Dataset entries
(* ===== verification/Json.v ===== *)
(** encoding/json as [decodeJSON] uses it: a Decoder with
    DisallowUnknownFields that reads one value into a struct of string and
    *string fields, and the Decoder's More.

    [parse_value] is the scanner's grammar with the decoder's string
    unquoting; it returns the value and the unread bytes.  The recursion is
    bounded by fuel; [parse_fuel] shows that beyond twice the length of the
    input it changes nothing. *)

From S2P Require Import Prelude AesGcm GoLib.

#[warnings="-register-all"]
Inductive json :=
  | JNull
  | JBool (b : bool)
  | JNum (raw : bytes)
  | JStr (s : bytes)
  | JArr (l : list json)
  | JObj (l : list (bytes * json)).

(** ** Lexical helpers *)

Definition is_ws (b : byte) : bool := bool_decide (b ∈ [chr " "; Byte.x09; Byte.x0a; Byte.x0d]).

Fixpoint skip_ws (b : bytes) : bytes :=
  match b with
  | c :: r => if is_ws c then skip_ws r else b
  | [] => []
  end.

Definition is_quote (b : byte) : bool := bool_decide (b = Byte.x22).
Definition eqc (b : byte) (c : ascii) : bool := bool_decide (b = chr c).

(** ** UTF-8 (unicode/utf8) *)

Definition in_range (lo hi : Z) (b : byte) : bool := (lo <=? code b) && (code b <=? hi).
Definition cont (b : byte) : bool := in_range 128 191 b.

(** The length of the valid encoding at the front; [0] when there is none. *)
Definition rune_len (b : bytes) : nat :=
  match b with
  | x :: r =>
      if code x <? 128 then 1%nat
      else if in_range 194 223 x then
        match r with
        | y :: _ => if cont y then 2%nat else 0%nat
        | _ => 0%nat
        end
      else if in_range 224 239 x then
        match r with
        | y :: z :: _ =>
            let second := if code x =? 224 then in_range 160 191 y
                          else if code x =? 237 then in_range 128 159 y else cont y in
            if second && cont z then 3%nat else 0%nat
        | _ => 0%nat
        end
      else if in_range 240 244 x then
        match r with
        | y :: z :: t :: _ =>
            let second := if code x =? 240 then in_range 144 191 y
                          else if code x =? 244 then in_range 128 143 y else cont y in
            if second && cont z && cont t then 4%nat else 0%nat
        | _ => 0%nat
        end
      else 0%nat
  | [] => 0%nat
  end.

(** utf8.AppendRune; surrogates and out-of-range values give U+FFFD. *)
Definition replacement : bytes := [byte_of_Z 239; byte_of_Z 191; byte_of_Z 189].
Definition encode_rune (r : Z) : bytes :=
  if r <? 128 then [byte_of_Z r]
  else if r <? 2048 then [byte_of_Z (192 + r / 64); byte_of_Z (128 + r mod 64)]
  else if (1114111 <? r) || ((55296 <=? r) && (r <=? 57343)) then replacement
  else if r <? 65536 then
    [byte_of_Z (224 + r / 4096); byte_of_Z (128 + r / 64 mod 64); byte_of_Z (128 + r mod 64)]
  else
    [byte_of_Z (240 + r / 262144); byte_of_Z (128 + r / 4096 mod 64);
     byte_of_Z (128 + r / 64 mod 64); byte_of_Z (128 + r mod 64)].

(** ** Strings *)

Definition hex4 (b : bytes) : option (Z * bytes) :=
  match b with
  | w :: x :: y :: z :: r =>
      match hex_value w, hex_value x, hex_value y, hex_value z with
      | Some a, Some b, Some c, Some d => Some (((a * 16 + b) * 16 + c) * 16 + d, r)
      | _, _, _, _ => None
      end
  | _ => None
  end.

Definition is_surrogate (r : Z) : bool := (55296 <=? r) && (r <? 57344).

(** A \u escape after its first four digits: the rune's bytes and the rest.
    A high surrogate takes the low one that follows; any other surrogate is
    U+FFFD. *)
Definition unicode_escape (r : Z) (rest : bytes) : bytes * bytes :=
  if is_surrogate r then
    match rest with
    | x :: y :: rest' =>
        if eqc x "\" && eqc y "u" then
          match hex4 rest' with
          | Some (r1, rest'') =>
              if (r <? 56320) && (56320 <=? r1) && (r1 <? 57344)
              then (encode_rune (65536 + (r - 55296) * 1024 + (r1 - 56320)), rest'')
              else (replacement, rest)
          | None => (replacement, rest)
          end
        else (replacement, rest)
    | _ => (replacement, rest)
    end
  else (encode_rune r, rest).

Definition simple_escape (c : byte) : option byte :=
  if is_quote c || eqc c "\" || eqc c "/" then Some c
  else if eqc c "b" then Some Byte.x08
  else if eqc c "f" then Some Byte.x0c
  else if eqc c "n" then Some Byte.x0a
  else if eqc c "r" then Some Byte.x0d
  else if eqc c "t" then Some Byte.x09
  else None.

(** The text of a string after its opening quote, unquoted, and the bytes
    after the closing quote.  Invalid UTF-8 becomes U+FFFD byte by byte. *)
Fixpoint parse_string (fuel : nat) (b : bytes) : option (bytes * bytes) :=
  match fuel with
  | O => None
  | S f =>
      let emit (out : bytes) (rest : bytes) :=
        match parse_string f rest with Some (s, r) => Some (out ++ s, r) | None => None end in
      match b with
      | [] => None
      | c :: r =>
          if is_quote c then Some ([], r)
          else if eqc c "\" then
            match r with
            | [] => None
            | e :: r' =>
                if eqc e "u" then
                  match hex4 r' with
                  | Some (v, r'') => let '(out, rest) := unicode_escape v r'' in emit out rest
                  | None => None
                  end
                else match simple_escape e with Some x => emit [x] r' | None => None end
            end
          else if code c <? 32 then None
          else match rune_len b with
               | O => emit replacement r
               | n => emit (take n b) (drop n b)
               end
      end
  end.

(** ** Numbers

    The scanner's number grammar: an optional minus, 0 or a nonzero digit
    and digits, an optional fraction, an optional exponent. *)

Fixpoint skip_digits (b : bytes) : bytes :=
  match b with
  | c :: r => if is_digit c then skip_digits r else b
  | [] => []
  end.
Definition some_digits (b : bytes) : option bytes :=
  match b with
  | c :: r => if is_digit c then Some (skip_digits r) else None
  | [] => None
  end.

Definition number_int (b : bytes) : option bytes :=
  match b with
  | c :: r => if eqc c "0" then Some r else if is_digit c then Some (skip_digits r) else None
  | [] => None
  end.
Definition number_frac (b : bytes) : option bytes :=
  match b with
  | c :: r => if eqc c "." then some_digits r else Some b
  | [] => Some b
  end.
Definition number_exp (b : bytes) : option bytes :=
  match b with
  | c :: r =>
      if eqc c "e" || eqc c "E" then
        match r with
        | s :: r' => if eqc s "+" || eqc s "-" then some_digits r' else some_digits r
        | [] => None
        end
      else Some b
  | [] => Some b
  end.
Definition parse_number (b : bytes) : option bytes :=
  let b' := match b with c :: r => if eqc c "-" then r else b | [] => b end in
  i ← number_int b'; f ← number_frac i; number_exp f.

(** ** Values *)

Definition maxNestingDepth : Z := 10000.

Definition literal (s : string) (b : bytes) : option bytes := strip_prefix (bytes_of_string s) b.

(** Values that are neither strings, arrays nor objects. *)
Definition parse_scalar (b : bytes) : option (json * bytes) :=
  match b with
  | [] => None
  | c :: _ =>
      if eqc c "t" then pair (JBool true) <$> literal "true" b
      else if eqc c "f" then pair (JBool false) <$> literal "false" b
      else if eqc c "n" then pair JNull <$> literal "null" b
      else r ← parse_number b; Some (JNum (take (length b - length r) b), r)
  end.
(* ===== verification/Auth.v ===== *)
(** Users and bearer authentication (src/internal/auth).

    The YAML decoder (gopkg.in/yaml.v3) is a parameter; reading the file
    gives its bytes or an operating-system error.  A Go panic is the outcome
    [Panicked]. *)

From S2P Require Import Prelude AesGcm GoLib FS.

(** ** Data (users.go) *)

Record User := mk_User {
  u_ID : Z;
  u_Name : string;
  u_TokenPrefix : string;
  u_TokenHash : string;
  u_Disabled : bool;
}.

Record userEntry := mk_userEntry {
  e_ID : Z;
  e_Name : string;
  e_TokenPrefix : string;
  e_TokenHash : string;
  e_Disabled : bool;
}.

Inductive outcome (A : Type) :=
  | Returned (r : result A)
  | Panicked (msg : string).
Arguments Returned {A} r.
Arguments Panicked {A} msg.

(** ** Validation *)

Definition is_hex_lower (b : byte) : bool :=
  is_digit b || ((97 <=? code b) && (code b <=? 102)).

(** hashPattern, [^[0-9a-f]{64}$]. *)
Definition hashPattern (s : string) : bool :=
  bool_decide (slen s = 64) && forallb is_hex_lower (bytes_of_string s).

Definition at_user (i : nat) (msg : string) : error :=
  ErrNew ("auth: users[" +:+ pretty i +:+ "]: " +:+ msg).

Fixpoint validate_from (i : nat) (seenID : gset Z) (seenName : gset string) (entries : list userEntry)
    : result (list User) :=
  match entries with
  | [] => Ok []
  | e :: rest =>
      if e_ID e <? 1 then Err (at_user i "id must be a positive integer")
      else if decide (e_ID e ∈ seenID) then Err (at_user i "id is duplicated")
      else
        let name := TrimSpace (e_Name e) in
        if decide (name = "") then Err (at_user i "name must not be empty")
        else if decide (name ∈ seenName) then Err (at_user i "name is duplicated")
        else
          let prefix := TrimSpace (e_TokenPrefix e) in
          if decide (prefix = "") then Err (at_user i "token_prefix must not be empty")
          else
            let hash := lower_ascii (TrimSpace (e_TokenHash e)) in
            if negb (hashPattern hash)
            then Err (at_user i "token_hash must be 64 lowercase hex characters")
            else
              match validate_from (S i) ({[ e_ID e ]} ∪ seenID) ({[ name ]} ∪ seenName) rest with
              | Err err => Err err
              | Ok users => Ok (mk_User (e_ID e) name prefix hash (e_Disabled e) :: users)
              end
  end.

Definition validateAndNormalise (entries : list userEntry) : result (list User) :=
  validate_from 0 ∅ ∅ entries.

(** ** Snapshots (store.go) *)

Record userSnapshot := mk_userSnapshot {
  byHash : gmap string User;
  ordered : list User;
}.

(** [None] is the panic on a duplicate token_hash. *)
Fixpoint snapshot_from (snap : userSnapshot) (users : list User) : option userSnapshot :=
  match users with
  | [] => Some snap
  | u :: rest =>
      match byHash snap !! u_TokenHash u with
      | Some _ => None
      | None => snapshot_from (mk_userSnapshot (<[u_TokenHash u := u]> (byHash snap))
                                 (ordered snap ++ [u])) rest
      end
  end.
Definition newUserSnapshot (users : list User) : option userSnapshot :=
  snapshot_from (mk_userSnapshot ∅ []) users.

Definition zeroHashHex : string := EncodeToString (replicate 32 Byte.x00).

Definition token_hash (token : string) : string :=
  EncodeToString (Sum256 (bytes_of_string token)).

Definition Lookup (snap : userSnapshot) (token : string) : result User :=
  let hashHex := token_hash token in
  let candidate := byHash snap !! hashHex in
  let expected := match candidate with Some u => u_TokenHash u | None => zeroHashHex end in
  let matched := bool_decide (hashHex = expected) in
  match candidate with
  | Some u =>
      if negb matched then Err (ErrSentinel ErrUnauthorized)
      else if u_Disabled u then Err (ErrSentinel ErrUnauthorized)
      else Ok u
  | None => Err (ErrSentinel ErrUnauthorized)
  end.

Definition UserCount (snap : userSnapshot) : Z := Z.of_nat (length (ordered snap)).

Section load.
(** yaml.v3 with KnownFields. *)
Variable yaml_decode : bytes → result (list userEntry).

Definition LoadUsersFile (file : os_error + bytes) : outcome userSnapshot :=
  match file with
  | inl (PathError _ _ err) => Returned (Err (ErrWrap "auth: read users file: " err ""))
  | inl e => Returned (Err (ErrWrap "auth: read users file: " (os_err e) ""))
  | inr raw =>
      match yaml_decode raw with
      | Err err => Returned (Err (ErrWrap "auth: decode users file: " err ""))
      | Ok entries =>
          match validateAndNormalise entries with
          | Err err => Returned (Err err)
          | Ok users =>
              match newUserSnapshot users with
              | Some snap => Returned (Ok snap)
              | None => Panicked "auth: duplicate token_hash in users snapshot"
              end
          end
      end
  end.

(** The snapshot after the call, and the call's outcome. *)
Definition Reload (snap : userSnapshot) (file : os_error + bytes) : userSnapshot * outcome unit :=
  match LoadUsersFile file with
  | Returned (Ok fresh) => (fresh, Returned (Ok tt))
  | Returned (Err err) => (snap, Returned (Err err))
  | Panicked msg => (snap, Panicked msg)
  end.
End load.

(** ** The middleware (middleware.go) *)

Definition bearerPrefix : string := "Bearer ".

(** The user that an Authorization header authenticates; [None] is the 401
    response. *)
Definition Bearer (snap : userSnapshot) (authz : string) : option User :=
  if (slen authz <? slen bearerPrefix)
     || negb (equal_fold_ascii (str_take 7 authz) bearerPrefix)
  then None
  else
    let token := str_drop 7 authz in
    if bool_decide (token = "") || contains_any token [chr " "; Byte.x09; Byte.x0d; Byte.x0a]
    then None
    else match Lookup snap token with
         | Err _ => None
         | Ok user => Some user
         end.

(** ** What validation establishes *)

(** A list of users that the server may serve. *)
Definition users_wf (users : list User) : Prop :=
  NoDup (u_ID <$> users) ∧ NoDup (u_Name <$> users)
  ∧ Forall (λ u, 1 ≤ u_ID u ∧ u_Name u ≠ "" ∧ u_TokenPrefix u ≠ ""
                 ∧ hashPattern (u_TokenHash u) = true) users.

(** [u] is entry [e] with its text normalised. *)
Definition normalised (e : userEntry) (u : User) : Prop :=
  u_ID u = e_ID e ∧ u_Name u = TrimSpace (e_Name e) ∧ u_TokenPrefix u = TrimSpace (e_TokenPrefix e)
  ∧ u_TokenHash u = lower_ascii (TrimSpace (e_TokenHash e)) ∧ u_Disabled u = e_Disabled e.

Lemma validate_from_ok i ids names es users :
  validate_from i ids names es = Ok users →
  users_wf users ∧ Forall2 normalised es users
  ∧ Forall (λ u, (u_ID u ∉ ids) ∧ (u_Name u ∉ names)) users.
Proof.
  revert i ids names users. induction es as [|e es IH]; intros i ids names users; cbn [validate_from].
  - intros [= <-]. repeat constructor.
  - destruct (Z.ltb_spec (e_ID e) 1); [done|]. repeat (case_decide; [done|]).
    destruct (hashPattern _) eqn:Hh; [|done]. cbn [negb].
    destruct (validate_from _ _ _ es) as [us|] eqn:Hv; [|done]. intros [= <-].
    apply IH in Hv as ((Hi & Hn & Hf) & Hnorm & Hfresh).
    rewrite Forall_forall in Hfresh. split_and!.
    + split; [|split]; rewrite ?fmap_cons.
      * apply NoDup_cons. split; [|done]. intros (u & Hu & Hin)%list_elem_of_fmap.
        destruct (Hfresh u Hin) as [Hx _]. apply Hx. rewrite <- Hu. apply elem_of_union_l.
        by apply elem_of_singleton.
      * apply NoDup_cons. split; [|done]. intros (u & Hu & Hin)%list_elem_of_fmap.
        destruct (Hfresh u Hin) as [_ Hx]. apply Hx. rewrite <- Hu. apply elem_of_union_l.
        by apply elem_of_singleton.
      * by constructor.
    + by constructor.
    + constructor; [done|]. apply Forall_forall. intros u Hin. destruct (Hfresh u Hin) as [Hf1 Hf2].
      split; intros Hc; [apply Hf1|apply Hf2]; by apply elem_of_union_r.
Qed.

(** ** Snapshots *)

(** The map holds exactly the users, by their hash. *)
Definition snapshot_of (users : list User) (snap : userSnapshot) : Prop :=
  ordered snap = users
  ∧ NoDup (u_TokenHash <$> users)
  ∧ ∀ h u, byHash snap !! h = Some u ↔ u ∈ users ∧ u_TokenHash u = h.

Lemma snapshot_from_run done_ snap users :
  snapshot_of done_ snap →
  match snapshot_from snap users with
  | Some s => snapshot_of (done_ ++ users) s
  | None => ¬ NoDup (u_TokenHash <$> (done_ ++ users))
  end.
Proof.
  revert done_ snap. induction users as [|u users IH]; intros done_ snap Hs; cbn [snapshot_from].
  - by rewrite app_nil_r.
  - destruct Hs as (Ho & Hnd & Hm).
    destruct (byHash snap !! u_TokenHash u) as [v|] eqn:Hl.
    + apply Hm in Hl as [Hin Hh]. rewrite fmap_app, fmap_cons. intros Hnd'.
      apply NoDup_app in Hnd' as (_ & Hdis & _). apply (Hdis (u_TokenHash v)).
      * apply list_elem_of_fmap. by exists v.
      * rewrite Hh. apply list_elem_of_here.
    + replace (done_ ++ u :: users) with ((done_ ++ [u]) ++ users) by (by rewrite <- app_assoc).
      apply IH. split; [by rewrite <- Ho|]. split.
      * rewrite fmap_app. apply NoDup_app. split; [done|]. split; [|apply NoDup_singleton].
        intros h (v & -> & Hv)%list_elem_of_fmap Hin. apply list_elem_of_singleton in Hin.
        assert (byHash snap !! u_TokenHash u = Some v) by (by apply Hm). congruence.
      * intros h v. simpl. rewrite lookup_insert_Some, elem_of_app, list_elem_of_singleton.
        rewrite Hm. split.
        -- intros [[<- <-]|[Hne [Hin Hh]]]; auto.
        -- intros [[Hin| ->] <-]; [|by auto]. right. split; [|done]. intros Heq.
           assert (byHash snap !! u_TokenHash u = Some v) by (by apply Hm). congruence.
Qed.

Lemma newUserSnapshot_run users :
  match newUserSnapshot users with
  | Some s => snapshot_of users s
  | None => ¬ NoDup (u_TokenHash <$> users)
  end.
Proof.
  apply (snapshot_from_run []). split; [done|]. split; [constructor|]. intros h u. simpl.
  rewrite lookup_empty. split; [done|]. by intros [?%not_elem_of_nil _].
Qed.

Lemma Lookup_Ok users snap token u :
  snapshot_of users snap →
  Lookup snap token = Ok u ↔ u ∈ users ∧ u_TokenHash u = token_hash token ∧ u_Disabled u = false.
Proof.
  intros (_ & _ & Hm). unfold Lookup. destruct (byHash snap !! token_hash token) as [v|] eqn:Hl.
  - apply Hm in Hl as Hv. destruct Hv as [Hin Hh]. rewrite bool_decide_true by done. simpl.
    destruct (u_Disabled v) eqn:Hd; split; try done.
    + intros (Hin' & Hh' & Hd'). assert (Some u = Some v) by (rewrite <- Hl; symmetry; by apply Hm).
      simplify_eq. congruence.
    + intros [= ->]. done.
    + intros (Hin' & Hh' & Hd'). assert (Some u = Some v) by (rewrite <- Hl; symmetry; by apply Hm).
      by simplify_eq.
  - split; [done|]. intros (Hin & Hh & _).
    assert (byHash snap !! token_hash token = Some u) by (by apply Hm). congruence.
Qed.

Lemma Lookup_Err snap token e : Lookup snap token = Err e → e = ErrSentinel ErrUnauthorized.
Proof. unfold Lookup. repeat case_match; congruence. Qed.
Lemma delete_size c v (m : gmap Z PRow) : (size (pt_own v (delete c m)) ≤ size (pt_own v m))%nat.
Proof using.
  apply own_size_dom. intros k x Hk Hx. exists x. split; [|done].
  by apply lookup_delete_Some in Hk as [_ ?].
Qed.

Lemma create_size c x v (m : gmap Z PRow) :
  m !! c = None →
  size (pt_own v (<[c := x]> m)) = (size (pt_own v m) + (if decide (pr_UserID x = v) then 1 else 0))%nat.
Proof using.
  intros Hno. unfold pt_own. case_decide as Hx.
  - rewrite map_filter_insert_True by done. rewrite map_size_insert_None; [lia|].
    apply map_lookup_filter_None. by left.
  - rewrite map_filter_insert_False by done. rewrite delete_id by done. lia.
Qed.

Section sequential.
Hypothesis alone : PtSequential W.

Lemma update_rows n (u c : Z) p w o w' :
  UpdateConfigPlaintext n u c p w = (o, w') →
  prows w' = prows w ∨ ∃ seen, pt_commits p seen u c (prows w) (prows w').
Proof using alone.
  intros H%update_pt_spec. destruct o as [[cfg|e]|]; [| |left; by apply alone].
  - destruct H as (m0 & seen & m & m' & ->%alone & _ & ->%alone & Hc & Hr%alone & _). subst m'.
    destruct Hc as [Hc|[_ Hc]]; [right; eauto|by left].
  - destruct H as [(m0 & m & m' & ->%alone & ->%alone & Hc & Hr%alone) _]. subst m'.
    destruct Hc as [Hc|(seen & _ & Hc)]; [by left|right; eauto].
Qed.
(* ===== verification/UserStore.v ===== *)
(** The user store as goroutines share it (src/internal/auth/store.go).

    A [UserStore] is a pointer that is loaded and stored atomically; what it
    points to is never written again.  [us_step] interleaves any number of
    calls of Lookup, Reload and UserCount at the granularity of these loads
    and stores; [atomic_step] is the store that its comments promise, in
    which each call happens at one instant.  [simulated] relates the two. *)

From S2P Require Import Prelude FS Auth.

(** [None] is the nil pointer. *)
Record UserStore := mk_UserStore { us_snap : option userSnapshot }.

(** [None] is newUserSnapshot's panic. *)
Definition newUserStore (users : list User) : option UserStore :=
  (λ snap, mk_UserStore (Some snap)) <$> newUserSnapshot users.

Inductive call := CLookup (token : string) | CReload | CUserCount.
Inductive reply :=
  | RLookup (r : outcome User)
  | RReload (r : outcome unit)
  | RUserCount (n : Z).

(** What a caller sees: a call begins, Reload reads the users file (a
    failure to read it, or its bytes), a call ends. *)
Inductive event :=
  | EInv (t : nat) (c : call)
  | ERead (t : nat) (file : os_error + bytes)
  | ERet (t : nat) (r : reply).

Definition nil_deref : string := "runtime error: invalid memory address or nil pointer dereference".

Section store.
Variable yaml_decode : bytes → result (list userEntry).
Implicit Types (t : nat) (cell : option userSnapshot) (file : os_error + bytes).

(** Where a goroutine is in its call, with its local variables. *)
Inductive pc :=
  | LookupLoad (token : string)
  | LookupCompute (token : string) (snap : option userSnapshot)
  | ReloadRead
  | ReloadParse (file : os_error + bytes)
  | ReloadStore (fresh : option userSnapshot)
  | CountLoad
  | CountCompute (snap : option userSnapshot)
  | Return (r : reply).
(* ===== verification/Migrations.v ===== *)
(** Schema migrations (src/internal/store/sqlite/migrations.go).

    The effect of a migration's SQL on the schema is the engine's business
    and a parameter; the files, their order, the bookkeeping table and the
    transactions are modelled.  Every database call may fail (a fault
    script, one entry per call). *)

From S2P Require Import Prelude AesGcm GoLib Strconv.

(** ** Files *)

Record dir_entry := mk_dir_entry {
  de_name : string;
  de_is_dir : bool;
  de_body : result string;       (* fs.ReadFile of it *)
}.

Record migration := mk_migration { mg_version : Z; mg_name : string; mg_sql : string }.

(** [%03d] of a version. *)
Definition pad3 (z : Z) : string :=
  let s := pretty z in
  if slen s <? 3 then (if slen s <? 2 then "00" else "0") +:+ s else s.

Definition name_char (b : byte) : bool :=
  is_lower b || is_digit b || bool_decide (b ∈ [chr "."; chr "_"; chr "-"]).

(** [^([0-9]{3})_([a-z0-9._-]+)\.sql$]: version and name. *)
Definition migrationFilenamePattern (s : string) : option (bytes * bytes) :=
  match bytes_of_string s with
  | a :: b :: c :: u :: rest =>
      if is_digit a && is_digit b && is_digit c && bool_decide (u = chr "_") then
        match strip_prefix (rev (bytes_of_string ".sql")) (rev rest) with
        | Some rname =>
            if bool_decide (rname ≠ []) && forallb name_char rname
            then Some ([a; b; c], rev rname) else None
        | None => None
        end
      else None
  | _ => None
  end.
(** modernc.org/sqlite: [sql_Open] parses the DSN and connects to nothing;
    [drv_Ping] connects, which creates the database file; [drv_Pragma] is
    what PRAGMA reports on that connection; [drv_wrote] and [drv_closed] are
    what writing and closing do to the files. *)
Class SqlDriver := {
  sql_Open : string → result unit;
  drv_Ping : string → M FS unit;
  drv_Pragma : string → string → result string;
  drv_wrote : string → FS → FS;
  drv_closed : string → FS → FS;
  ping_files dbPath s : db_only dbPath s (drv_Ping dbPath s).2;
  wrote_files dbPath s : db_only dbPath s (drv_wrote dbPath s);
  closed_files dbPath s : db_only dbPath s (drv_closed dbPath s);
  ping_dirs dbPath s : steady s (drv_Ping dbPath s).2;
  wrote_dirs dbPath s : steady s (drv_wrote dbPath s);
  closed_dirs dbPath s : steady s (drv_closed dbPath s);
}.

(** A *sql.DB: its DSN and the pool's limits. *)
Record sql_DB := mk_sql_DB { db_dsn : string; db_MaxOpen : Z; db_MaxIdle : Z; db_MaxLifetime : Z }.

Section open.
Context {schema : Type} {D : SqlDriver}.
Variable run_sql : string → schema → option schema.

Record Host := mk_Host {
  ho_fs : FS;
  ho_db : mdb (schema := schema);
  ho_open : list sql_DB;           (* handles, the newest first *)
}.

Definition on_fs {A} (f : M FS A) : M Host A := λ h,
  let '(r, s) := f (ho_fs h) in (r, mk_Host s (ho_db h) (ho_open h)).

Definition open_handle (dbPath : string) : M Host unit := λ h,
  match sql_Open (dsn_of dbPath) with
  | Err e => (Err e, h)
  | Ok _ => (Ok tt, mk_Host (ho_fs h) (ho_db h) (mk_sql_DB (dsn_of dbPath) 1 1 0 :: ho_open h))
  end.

§ **WORK INSTRUCTION**: From the entries above, copy each line that holds "zeroHashHex".

§ **EXERCISE RESULT**:
Definition zeroHashHex : string := EncodeToString (replicate 32 Byte.x00).
  let expected := match candidate with Some u => u_TokenHash u | None => zeroHashHex end in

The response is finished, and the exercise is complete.